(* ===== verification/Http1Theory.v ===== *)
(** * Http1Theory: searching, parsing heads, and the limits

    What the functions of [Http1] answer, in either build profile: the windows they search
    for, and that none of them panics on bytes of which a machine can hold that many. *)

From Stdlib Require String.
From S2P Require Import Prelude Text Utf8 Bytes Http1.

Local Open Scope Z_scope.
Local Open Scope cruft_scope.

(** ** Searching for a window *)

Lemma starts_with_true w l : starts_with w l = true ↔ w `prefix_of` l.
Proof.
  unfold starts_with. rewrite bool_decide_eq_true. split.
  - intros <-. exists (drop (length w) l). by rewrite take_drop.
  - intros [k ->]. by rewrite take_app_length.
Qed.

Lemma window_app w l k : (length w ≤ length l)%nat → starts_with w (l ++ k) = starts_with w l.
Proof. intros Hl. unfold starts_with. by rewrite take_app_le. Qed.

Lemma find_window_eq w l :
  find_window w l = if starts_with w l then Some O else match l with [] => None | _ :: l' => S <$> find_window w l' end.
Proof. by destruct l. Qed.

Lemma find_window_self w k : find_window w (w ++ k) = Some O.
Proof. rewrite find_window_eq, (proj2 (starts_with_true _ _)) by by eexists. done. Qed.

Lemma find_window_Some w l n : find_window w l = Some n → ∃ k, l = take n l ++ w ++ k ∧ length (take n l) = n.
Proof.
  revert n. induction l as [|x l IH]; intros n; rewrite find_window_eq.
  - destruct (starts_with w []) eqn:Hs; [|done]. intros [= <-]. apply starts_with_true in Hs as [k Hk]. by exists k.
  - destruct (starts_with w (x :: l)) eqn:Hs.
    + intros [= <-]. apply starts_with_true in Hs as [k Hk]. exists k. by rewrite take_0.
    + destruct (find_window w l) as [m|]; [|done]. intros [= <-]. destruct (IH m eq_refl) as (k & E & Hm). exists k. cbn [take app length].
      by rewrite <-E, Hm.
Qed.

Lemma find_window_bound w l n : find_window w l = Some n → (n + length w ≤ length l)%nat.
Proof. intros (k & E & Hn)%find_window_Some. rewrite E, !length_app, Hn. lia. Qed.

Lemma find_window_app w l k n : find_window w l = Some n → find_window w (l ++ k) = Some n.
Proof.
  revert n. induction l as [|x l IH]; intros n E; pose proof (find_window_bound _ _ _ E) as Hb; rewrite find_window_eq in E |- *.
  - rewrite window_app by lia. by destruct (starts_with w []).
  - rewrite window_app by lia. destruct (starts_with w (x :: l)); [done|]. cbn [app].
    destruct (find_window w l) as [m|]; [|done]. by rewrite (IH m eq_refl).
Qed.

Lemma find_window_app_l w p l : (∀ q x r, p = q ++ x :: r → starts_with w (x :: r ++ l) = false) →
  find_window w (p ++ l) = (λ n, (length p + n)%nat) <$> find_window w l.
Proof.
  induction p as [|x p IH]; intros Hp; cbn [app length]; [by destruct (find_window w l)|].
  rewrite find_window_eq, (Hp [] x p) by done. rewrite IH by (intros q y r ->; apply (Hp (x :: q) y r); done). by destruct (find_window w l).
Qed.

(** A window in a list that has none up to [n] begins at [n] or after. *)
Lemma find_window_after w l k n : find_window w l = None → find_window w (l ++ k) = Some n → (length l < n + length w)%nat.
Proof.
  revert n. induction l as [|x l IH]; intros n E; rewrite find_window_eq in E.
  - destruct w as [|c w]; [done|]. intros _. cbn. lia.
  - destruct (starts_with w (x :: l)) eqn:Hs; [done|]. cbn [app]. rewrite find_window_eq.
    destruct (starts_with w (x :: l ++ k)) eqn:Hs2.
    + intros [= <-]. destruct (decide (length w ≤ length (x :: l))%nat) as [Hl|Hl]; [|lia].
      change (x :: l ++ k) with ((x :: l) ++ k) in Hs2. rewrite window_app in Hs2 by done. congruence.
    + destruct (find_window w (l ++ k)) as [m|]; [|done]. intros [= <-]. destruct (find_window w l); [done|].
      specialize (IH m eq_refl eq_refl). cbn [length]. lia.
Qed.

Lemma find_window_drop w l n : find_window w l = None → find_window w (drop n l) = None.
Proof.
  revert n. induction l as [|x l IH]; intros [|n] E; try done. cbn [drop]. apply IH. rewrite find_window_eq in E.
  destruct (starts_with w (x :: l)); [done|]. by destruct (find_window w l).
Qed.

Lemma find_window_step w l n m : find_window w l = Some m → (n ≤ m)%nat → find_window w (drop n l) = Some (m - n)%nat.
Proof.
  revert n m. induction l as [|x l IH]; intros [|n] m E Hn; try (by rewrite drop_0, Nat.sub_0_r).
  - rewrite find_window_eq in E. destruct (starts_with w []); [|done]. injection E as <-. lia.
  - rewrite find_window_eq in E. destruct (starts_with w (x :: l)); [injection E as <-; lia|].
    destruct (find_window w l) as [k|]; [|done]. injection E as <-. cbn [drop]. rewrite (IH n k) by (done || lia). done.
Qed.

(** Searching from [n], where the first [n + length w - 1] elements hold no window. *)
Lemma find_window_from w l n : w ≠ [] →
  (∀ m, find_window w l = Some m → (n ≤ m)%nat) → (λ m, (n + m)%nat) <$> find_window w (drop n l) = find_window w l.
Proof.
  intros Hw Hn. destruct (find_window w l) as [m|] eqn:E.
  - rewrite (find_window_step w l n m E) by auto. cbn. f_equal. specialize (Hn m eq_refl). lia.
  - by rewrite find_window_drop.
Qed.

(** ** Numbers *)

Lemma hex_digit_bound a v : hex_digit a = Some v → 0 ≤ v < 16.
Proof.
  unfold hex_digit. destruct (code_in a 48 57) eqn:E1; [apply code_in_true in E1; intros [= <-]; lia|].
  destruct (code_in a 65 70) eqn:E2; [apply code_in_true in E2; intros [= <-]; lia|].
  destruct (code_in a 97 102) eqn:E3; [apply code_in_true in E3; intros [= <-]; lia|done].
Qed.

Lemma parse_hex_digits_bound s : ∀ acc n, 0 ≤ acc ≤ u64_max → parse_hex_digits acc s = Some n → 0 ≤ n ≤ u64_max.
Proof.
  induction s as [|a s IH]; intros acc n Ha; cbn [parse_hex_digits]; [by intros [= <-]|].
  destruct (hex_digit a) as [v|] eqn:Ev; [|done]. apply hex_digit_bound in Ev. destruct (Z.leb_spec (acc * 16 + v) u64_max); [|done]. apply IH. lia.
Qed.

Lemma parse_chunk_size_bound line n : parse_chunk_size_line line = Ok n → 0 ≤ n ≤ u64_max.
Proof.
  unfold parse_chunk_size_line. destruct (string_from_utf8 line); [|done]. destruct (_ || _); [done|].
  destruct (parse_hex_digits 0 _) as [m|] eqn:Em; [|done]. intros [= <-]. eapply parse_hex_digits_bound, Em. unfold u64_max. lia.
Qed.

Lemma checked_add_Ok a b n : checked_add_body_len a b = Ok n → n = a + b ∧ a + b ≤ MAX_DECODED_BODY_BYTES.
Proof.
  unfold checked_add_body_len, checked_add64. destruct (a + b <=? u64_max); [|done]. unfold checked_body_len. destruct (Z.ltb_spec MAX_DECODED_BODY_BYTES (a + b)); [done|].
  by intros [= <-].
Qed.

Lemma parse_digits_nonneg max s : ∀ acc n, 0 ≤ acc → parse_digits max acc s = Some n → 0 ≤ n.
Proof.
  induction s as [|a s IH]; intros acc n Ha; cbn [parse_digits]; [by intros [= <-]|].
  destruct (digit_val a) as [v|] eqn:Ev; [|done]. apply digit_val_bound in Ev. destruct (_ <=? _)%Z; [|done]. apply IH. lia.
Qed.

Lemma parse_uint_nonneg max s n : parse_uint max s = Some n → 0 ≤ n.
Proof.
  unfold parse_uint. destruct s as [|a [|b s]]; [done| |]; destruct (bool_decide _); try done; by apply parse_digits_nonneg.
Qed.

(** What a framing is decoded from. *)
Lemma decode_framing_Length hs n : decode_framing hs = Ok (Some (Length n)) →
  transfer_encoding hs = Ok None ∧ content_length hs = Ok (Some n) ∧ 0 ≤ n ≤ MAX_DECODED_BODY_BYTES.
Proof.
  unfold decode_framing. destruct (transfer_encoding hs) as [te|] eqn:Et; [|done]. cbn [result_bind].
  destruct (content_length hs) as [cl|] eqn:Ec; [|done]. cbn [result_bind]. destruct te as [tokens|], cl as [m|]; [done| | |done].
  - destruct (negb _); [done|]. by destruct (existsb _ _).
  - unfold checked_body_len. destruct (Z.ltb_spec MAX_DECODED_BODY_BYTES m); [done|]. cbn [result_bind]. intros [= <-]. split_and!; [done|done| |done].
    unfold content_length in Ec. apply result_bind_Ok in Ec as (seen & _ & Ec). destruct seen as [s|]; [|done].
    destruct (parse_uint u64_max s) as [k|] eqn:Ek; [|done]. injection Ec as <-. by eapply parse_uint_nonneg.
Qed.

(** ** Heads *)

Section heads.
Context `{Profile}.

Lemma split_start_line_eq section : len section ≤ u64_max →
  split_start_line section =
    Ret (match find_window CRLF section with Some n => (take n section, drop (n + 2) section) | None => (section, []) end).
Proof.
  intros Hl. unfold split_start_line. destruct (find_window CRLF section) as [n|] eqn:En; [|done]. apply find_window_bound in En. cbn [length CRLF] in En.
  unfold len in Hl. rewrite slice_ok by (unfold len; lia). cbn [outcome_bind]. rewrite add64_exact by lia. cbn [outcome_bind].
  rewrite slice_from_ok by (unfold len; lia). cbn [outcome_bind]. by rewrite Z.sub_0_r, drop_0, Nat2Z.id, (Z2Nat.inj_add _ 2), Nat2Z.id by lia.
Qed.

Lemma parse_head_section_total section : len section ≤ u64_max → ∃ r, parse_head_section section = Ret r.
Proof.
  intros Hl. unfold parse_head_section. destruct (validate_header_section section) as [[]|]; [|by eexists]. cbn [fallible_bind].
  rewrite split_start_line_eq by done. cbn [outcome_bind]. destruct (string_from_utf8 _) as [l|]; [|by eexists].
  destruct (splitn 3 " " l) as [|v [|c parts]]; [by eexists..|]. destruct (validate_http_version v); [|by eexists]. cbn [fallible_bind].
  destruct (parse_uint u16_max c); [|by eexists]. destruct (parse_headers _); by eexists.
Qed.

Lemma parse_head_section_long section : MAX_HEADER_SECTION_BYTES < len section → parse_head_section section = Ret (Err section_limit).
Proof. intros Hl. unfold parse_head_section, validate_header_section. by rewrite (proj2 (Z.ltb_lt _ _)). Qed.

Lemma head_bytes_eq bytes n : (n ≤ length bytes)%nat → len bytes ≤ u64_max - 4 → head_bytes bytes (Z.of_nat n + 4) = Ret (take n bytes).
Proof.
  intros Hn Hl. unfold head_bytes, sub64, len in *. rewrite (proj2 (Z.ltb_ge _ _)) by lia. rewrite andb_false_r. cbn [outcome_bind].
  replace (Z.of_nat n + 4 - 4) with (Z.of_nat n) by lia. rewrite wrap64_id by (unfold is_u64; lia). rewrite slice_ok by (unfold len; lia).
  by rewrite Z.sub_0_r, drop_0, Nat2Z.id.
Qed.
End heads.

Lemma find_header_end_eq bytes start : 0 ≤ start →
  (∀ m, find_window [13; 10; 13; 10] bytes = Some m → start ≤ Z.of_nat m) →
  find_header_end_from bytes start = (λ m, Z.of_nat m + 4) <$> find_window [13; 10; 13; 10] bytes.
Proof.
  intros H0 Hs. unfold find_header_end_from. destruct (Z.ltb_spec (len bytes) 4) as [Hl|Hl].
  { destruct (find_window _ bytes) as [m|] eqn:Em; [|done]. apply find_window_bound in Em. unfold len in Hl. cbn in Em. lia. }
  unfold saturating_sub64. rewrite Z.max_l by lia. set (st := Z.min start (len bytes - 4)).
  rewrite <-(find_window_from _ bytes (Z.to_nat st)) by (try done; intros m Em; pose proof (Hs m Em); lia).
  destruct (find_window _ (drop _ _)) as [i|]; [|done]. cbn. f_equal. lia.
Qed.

*YOUR TASK*:
In the entries above, one line contains "Proof. rewrite find_window_eq, (proj2" and another contains "[take app length].". Reproduce exactly those two lines and the lines between them, nothing else.

*SOLVED PROBLEM*:
Proof. rewrite find_window_eq, (proj2 (starts_with_true _ _)) by by eexists. done. Qed.

Lemma find_window_Some w l n : find_window w l = Some n → ∃ k, l = take n l ++ w ++ k ∧ length (take n l) = n.
Proof.
  revert n. induction l as [|x l IH]; intros n; rewrite find_window_eq.
  - destruct (starts_with w []) eqn:Hs; [|done]. intros [= <-]. apply starts_with_true in Hs as [k Hk]. by exists k.
  - destruct (starts_with w (x :: l)) eqn:Hs.
    + intros [= <-]. apply starts_with_true in Hs as [k Hk]. exists k. by rewrite take_0.
    + destruct (find_window w l) as [m|]; [|done]. intros [= <-]. destruct (IH m eq_refl) as (k & E & Hm). exists k. cbn [take app length].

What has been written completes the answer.